[Collected data entries]
# # #

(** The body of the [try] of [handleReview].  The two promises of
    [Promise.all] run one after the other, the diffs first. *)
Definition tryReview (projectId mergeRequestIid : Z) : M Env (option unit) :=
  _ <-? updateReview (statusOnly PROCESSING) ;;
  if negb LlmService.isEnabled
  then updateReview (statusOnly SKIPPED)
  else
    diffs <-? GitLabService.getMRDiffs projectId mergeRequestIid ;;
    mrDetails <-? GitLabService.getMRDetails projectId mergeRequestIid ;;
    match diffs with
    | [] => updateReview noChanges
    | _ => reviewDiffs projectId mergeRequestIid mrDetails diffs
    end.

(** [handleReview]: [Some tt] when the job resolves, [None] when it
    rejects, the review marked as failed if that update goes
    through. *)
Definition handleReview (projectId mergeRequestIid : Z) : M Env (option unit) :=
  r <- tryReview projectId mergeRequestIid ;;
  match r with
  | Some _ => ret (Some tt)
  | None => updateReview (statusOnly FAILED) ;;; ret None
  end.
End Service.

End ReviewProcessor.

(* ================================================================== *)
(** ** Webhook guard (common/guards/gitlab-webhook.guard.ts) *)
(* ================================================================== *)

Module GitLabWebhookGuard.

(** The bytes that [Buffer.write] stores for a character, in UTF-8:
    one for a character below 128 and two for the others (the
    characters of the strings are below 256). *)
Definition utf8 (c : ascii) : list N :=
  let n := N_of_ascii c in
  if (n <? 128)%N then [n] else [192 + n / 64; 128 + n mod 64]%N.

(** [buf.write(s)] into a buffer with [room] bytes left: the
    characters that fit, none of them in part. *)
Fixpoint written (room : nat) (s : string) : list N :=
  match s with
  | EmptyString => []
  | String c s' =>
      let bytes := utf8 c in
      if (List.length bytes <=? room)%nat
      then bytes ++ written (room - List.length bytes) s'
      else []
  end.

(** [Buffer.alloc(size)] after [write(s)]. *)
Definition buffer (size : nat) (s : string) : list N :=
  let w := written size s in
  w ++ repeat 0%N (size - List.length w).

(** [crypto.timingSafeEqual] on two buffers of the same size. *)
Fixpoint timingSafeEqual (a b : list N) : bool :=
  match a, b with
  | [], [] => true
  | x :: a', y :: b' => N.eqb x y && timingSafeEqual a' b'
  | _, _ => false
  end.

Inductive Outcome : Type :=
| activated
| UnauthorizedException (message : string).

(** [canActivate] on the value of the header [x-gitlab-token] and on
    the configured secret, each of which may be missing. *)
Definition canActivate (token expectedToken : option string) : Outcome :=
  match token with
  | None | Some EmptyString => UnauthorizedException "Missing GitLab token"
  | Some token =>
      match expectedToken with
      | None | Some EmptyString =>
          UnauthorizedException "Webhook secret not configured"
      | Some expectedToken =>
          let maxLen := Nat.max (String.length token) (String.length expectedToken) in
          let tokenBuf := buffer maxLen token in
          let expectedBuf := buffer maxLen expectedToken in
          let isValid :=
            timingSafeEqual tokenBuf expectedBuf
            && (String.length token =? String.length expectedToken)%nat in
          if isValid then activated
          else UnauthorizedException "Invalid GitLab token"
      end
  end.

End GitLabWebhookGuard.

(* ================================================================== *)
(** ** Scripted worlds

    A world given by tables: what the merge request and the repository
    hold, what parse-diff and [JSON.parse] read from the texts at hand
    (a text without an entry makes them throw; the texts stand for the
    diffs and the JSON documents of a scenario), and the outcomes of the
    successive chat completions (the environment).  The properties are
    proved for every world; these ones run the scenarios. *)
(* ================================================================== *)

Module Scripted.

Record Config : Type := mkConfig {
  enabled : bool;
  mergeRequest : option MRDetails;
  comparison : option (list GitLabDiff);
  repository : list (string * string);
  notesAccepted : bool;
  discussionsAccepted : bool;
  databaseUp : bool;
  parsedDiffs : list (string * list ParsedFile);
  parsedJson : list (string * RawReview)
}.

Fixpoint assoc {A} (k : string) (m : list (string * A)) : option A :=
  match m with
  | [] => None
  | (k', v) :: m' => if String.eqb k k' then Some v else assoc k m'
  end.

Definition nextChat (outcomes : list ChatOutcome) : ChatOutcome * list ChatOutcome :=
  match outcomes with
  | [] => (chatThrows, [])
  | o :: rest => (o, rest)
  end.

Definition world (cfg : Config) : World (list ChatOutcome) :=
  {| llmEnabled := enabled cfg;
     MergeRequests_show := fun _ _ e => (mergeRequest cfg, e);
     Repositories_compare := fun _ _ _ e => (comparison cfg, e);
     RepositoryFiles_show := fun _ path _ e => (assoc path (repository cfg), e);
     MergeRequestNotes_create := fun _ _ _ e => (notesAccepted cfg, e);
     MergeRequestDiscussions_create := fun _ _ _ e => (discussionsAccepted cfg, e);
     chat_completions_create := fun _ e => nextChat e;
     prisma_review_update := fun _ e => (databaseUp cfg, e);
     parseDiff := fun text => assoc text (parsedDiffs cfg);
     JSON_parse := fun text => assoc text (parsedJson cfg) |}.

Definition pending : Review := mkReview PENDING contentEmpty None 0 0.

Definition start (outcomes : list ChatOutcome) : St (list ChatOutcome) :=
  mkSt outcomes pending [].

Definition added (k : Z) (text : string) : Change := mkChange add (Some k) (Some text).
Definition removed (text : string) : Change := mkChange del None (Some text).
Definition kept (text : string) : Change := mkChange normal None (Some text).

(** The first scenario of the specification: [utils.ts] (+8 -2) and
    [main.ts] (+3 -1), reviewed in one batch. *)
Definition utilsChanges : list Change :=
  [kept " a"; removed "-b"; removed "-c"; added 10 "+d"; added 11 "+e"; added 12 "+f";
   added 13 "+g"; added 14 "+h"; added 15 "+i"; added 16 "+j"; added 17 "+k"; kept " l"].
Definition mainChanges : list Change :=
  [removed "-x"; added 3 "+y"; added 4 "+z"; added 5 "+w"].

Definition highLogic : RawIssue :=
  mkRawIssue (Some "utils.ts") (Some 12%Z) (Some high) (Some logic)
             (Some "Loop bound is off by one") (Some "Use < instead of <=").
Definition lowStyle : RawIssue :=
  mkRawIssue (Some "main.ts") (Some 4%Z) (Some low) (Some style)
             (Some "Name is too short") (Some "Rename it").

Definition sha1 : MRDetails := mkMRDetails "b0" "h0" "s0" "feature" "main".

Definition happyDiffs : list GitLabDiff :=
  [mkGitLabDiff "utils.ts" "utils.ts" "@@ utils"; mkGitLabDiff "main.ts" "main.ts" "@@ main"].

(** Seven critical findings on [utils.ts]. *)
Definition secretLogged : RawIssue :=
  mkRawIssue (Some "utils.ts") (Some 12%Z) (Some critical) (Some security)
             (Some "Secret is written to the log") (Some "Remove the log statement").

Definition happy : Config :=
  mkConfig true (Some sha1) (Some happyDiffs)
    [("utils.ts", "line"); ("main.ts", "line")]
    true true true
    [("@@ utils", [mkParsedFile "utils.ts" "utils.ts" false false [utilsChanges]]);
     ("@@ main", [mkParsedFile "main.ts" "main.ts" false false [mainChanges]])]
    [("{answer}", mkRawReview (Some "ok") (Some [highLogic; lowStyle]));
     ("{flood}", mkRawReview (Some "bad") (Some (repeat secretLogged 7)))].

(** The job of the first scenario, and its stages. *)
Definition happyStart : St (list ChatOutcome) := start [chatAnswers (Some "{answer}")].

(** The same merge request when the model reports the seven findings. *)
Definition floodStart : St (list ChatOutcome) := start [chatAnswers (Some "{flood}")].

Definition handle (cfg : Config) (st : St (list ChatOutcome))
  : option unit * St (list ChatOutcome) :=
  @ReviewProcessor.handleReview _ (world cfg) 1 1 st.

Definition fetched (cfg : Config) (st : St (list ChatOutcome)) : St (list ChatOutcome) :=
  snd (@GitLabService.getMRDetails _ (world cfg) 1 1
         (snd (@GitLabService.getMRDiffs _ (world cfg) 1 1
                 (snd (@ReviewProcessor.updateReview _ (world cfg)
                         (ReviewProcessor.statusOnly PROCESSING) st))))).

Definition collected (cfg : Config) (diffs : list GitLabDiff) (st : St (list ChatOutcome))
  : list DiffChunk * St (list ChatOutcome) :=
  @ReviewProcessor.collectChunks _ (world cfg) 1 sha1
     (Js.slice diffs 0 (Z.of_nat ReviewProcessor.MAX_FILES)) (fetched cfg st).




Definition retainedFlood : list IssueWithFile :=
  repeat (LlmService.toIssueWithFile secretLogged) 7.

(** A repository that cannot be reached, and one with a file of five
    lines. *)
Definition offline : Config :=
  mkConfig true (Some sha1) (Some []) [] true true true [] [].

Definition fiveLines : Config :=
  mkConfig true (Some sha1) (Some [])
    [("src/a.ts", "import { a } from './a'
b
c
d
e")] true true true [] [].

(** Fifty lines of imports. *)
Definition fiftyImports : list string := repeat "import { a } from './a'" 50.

# # #

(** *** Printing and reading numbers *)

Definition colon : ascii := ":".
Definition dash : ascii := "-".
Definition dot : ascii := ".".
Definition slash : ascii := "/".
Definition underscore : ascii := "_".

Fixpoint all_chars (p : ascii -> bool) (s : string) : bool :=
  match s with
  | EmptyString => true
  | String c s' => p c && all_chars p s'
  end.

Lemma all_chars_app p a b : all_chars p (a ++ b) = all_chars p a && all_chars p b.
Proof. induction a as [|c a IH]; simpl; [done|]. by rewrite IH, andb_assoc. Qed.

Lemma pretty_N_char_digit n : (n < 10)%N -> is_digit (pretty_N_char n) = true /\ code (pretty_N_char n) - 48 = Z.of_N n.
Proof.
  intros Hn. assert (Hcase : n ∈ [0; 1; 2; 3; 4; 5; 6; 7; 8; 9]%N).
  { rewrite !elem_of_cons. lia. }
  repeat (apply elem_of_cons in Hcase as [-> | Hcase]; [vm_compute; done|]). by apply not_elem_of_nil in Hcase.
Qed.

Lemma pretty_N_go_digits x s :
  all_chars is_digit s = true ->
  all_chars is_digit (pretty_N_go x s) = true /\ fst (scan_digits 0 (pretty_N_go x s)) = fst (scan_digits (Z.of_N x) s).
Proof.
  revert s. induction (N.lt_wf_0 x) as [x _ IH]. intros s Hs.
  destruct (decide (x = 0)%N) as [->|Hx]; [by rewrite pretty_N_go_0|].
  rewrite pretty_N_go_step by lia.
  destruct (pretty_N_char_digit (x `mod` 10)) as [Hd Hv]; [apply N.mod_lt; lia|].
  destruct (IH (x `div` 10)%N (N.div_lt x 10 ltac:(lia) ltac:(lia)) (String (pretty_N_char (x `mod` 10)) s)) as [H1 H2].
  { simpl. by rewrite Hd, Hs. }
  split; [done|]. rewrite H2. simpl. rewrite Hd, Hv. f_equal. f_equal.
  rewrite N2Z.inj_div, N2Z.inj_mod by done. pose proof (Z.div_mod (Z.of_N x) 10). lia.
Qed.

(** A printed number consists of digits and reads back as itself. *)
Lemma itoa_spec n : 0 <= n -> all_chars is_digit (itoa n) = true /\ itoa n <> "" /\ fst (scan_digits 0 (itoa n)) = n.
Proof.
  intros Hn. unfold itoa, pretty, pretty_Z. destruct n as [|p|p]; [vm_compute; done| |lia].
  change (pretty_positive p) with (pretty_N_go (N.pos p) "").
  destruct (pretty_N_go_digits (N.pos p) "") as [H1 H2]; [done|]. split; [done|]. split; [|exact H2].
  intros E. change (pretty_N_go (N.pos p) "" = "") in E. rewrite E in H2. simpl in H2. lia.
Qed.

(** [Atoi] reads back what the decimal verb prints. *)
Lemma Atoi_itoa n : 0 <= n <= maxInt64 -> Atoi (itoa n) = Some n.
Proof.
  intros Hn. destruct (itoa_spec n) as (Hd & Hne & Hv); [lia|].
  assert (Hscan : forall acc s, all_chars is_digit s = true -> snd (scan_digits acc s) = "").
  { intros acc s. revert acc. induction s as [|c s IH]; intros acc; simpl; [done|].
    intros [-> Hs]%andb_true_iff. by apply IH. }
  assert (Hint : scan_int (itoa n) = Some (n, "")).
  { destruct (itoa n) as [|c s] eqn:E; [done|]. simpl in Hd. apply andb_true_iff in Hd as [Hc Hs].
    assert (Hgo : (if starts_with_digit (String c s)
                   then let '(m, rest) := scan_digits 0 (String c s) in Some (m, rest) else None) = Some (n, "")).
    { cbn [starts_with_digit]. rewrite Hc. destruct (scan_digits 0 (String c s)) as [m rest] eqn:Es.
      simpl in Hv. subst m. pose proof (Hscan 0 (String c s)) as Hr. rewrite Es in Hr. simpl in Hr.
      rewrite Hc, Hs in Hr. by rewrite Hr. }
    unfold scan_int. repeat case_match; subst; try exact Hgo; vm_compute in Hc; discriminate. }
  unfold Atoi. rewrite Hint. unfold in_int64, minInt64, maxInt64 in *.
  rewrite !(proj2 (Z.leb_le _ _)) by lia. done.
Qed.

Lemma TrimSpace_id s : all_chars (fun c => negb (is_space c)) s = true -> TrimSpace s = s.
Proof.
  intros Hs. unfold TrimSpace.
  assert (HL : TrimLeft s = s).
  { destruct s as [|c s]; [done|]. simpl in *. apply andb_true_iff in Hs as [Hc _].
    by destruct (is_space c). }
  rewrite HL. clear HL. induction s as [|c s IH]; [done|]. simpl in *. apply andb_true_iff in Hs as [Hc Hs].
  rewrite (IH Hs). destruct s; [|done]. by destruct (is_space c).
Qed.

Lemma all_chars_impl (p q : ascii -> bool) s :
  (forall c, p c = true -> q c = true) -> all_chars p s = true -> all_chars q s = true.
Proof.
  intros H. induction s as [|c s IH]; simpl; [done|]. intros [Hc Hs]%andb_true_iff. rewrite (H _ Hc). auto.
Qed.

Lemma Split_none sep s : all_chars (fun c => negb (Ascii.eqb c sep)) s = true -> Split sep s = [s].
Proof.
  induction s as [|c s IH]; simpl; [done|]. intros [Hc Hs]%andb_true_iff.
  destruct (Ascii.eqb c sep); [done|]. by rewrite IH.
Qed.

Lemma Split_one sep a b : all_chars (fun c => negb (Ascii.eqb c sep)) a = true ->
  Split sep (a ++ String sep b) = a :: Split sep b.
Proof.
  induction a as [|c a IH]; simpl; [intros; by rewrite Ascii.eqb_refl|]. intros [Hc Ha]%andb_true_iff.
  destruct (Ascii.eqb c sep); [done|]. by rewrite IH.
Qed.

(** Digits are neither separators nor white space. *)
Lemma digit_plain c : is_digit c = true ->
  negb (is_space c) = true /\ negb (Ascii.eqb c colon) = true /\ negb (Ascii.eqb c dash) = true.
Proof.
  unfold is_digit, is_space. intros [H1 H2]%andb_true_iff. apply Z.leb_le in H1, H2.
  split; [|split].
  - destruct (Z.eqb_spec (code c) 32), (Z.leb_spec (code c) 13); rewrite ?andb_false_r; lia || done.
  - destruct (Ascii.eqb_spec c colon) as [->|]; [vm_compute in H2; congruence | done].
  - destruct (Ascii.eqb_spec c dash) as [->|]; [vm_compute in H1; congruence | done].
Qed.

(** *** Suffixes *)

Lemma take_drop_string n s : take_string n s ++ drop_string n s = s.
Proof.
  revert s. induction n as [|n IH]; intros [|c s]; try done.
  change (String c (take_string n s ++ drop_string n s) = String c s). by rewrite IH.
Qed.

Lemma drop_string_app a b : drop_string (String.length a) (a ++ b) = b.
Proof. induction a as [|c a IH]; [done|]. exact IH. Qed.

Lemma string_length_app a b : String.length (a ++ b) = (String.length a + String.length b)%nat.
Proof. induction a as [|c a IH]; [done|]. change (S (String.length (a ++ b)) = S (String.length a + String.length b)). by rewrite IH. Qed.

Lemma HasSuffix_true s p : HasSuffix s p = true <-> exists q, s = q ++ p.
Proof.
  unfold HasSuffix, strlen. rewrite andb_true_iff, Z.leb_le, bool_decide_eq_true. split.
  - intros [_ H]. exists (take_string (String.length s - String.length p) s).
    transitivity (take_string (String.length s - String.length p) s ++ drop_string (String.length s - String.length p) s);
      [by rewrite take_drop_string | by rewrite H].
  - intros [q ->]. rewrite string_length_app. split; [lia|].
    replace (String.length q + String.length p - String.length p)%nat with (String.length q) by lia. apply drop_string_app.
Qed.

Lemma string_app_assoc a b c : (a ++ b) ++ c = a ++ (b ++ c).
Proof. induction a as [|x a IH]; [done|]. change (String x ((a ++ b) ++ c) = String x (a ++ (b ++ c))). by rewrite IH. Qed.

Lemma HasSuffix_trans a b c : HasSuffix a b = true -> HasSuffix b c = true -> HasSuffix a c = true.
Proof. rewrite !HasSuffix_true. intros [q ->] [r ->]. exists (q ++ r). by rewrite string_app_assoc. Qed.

# # #

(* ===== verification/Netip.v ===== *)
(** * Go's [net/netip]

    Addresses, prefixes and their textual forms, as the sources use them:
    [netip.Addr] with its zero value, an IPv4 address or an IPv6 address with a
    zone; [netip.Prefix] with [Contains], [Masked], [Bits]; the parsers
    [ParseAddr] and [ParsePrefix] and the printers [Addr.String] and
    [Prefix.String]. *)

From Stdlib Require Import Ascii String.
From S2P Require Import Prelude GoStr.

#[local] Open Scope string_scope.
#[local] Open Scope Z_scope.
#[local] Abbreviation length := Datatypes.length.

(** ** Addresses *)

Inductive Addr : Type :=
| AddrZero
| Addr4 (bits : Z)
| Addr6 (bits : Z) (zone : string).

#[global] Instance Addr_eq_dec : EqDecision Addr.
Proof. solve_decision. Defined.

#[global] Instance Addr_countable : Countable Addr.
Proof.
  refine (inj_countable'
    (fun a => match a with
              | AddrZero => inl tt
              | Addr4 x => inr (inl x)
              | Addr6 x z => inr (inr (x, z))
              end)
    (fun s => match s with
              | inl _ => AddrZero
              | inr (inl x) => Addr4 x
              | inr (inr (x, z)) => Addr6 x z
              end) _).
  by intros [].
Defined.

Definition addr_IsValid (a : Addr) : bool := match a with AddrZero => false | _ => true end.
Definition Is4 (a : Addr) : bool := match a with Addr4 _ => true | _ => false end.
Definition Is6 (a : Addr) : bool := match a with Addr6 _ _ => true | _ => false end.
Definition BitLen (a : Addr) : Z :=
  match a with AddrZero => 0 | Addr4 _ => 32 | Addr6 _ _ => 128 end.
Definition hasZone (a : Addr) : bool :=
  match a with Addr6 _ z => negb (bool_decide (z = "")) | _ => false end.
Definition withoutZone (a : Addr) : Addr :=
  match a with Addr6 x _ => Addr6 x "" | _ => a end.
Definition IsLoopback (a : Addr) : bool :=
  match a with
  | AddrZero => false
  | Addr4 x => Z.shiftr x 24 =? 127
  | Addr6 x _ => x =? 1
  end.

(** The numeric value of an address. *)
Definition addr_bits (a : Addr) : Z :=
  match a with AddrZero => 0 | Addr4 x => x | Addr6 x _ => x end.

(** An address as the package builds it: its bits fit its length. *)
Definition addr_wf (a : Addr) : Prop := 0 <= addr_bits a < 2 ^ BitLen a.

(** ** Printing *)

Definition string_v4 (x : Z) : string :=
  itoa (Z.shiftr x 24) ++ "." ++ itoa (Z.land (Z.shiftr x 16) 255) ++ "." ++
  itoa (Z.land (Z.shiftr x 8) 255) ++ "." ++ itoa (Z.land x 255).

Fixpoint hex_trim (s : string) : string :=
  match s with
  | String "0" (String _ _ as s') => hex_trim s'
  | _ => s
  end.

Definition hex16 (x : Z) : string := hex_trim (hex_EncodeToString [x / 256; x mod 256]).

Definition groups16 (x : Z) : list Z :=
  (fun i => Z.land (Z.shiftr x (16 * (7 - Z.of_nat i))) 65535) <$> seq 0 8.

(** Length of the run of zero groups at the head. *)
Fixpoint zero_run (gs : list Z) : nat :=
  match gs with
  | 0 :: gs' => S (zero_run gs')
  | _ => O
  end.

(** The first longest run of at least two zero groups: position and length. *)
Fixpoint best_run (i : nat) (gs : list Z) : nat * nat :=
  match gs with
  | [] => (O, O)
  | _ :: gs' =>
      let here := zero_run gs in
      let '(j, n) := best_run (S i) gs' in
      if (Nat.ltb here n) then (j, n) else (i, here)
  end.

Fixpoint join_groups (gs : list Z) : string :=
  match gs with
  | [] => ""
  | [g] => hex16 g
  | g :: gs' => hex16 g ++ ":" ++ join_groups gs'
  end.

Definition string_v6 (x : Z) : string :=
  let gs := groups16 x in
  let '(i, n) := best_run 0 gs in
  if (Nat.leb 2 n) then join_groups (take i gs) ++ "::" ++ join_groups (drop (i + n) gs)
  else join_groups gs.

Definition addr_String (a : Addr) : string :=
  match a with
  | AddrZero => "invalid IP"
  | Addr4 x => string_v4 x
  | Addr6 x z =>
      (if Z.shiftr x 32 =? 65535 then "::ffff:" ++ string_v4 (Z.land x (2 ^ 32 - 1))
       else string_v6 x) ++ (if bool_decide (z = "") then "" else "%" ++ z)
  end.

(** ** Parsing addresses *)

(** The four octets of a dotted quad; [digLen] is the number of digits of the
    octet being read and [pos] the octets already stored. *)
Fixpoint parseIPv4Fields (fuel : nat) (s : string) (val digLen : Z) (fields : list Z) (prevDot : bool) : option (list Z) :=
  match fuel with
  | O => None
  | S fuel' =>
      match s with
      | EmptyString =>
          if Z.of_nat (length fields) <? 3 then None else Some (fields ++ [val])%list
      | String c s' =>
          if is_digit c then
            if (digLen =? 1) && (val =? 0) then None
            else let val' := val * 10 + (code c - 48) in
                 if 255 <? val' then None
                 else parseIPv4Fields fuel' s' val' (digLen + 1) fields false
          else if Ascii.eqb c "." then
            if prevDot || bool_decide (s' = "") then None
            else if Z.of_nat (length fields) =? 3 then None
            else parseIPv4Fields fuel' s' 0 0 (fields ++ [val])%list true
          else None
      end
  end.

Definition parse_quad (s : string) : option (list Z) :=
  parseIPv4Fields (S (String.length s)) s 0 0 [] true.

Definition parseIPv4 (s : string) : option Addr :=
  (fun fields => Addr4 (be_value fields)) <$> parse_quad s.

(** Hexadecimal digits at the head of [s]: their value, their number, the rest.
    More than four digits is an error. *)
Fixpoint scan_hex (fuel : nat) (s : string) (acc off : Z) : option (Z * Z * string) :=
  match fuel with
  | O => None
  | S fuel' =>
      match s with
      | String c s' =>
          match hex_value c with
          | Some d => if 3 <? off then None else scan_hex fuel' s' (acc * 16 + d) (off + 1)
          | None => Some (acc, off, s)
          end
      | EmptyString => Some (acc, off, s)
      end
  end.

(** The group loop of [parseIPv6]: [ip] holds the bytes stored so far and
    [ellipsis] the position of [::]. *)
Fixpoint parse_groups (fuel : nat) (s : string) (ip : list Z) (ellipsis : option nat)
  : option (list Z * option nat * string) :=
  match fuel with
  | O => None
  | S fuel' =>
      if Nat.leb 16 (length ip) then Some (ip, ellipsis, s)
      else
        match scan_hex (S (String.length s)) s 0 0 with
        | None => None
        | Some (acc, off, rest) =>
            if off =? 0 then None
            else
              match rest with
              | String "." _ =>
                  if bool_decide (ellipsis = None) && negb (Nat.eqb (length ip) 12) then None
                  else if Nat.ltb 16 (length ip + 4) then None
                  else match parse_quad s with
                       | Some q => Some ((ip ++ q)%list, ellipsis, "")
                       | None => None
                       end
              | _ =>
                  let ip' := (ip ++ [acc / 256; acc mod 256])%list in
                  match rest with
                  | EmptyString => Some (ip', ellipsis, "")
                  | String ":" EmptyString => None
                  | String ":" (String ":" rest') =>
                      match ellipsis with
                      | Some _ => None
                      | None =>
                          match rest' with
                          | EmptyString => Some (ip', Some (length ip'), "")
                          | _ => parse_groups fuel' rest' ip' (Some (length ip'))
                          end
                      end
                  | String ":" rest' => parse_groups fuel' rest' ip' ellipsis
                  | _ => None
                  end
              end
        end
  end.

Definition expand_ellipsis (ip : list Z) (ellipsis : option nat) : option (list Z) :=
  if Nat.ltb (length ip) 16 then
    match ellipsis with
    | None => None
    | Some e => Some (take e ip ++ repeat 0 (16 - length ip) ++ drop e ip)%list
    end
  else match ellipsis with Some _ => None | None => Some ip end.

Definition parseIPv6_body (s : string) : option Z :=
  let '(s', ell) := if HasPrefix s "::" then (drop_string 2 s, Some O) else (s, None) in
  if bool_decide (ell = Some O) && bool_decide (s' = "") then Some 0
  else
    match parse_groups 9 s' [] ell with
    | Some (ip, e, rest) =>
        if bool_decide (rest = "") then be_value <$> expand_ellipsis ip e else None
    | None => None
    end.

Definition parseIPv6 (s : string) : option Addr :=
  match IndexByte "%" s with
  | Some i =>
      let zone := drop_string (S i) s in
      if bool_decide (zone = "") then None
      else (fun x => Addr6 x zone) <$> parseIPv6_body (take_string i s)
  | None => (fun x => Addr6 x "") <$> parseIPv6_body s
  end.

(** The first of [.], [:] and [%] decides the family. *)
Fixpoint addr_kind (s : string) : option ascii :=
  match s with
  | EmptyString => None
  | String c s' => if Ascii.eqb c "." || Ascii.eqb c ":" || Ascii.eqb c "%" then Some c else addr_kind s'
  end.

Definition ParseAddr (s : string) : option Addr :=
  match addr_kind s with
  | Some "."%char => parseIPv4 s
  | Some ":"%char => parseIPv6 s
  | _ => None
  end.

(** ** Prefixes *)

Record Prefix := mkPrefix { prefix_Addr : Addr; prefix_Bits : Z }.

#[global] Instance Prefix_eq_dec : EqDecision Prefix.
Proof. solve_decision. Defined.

# # #

▶ **WHAT NEEDS TO BE DONE**
Looking back at the data above, tally each line that includes the word "critical", then answer with the total alone.

▶ **TASK RESULT**
2